Provider Information Notices were discussed, and licensee is aware that forms and updated information may be obtained on the Department's website (www.ccld.ca.gov). LPA discussed Required 1-Year inspections with the licensee, detailing what to expect. Reporting requirements were discussed and Licensee understands that unusual incidents must be reported the Fresno Community Care Licensing office during the Department's normal business hours, before the close of the next working day following the occurrence.

Incidental Medical Services (IMS) policy were discussed.

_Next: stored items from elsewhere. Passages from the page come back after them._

Lemma headers_reach_ok st : headers_reach st -> headers_ok st.
Proof.
  induction 1 as [genesis p bm Hadd Hgen Htgt Hop|st block cps now mpc r pp st' _ IH Hb Ht Hsize Hop|st bm failed _ IH H1 H2 H3 H4].
  - destruct (AddToBlockIndex_new empty_index genesis) as (bm' & E & Hwf & Hbest & [_ Honly (b & Hb & Hhdr & _ & Ep) _]);
      [apply map_Forall_empty|done|done|apply lookup_empty|]. rewrite E in Hop. injection Hop as <- <-. cbn in Ep. rewrite lookup_empty in Ep.
    assert (forall q bq, m_block_index bm' !! q = Some bq -> q = hashGenesisBlock params /\ bq = b) as Hone.
    { intros q bq Hq. destruct (decide (q = CBlockHeader_GetHash genesis)) as [->|Hne]; [by simplify_eq|].
      rewrite Honly in Hq by done. cbn in Hq. by rewrite lookup_empty in Hq. }
    constructor; cbn [hs_index m_failed_blocks]; try done.
    + rewrite <- Hgen. eauto.
    + intros q bq Hq. destruct (Hone q bq Hq) as [_ ->]. unfold GetBlockHeader in Hhdr.
      apply result_bind_inv in Hhdr as (h & _ & Hhdr). destruct genesis. by simplify_eq.
    + intros q bq Hq. destruct (Hone q bq Hq) as [-> ->]. unfold header_ok. by rewrite Ep.
  - destruct (AcceptBlockHeader_ok cps now st block mpc IH Hb Ht Hsize) as (? & ? & ? & E & Hok & _). rewrite E in Hop. by simplify_eq.
  - by apply (headers_ok_same st).
Qed.

(** C6: The tree of headers holds only valid headers.  In every state that arriving
    headers and changes of status lead to, the keys are the hashes of the stored
    headers, heights and work add up along the chains and the best header has the most
    work; and every header but the genesis block meets its target, has the target that
    the rules require after its parent (a permitted change), a time above the median of
    its predecessors and a version that is not outdated.  Accepting another header fails
    no assertion, keeps every entry, and an accepted header is in the index. *)
Theorem header_tree_valid st cps now block mpc :
  headers_reach st -> is_uint 32 (nBits block) -> is_uint 32 (nTime block) ->
  Z.of_nat (size (m_block_index (hs_index st))) < 2 ^ 31 ->
  index_ok (hs_index st)
  /\ map_Forall (header_ok (m_block_index (hs_index st))) (m_block_index (hs_index st))
  /\ exists r pp st', AcceptBlockHeader params cps now st block mpc = Ok (r, pp, st')
       /\ tree_le (m_block_index (hs_index st)) (m_block_index (hs_index st'))
       /\ match r with
          | Ok _ => pp = Some (CBlockHeader_GetHash block) /\ is_Some (m_block_index (hs_index st') !! CBlockHeader_GetHash block)
          | Err _ => tree_le (m_block_index (hs_index st')) (m_block_index (hs_index st))
          end.
Proof.
  intros Hr Hb Ht Hsize. pose proof (headers_reach_ok st Hr) as Hst.
  split; [apply wf_index_ok; apply Hst|]. split; [apply Hst|].
  destruct (AcceptBlockHeader_ok cps now st block mpc Hst Hb Ht Hsize) as (r & pp & st' & E & _ & H1 & H2). by exists r, pp, st'.
Qed.

End Valid.

(** The example index, from its first header. *)
Definition sample_chain : Params := MkParams sample_root_hash 210000 ∅ 0 uint256_null 0 0 0 0 sample_params false [].

Lemma sample_genesis : exists bm, headers_reach sample_chain (HeaderState bm [])
  /\ m_block_index bm !! sample_root_hash <> None /\ size (m_block_index bm) = 1%nat.
Proof.
  assert (addable ∅ sample_root) as Hadd.
  { constructor; [by_decide|by_decide| |right; reflexivity|by_decide].
    refine (bool_decide_unpack (CBlockHeader_GetHash sample_root <> hashPrevBlock sample_root) _). vm_compute. exact I. }
  assert (CBlockHeader_GetHash sample_root = sample_root_hash) as Hh by (vm_compute; reflexivity).
  destruct (AddToBlockIndex_new empty_index sample_root) as (bm & E & _ & _ & [Hsub Honly (b & Hb & _) _]);
    [apply map_Forall_empty|done|exact Hadd|apply lookup_empty|].
  exists bm. split; [apply (reach_genesis _ sample_root (CBlockHeader_GetHash sample_root)); [exact Hadd|exact Hh|apply sample_target|exact E]|].
  rewrite Hh in Hb, Honly. split; [by rewrite Hb|].
  assert (m_block_index bm = {[sample_root_hash := b]}) as ->; [|apply map_size_singleton].
  apply map_eq. intros q. destruct (decide (q = sample_root_hash)) as [->|Hne]; [by rewrite lookup_singleton_eq|].
  rewrite lookup_singleton_ne by done. rewrite Honly by done. apply lookup_empty.
Qed.

Lemma header_tree_valid_witness :
  exists bm r pp st', headers_reach sample_chain (HeaderState bm [])
    /\ AcceptBlockHeader sample_chain None 1300000000 (HeaderState bm []) sample_left true = Ok (r, pp, st').
Proof.
  destruct sample_genesis as (bm & Hr & _ & Hsize). exists bm.
  destruct (header_tree_valid sample_chain sample_params_ok (HeaderState bm []) None 1300000000 sample_left true Hr)
    as (_ & _ & r & pp & st' & E & _); [by_decide|by_decide|cbn [hs_index]; rewrite Hsize; reflexivity|].
  exists r, pp, st'. split; [exact Hr|exact E].
Defined.
(* ===== verification/VersionBits.v ===== *)
(** Deployment of soft forks by version bits (src/bitcoin/src/versionbits.h and
    versionbits.cpp): the state machine of BIP9 with its cache of states per period.
    The cached computation is the state machine run from the first block, and enough
    signalling activates a deployment. *)

From S2P Require Import Prelude Serialize ArithUint256 MerkleDamgard Sha2 Hash Transaction Script BlockIndex BlockIndexSpec Pow BlockChecks Headers.

#[local] Opaque CBlockHeader_GetHash.

(** * The code *)

Inductive ThresholdState := DEFINED | STARTED | LOCKED_IN | ACTIVE | FAILED.

#[export] Instance ThresholdState_eq_dec : EqDecision ThresholdState.
Proof. solve_decision. Defined.

Record BIP9Deployment := Deployment {
  bit : Z;
  nStartTime : Z;
  nTimeout : Z;
  min_activation_height : Z;
}.

Definition ALWAYS_ACTIVE : Z := -1.
Definition NEVER_ACTIVE : Z := -2.

(** [AbstractThresholdConditionChecker]: what a subclass defines. *)
Record condition_checker := Checker {
  Condition : CBlockIndex -> bool;
  BeginTime : Z;
  EndTime : Z;
  MinActivationHeight : Z;
  Period : Z;
  Threshold : Z;
}.

(** The key is the parent of the first block of a period; nullptr is [None]. *)
Abbreviation ThresholdConditionCache := (gmap (option ptr) ThresholdState).

Section Checker.
Context (m : BlockMap) (c : condition_checker).

(** Walks back to a block whose state is known. *)
Fixpoint walk_back (fuel : nat) (cache : ThresholdConditionCache) (pindexPrev : option ptr) (vToCompute : list ptr)
    : result string (option ptr * list ptr * ThresholdConditionCache) :=
  match cache !! pindexPrev with
  | Some _ => Ok (pindexPrev, vToCompute, cache)
  | None =>
      match pindexPrev with
      | None => Ok (None, vToCompute, <[None := DEFINED]> cache)
      | Some p =>
          t ← GetMedianTimePast m p;
          if t <? BeginTime c then Ok (pindexPrev, vToCompute, <[pindexPrev := DEFINED]> cache)
          else
            match fuel with
            | O => Err "out of fuel"
            | S fuel =>
                b ← deref m p;
                a ← GetAncestor m p (nHeight b - Period c);
                walk_back fuel cache a (vToCompute ++ [p])
            end
      end
  end.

Currently, Licensee does not have any children enrolled requiring IMS. Licensee understand that if/when any IMS is provided, a Plan for Providing IMS must be submitted to the Department.

Per California Code of Regulations, Title 22, Division 12, Chapter 3, no deficiencies were cited today. An exit interview was conducted with Licensee and appeal rights were provided.

SUPERVISORS NAME: Susie Fanning
LICENSING EVALUATOR NAME: Jessika Thompson
LICENSING EVALUATOR SIGNATURE: DATE: 01/12/2023
I acknowledge receipt of this form and understand my licensing appeal rights as explained and received.
FACILITY REPRESENTATIVE SIGNATURE: DATE: 01/12/2023
This report must be available at Child Care and Group Home facilities for public review for 3 years.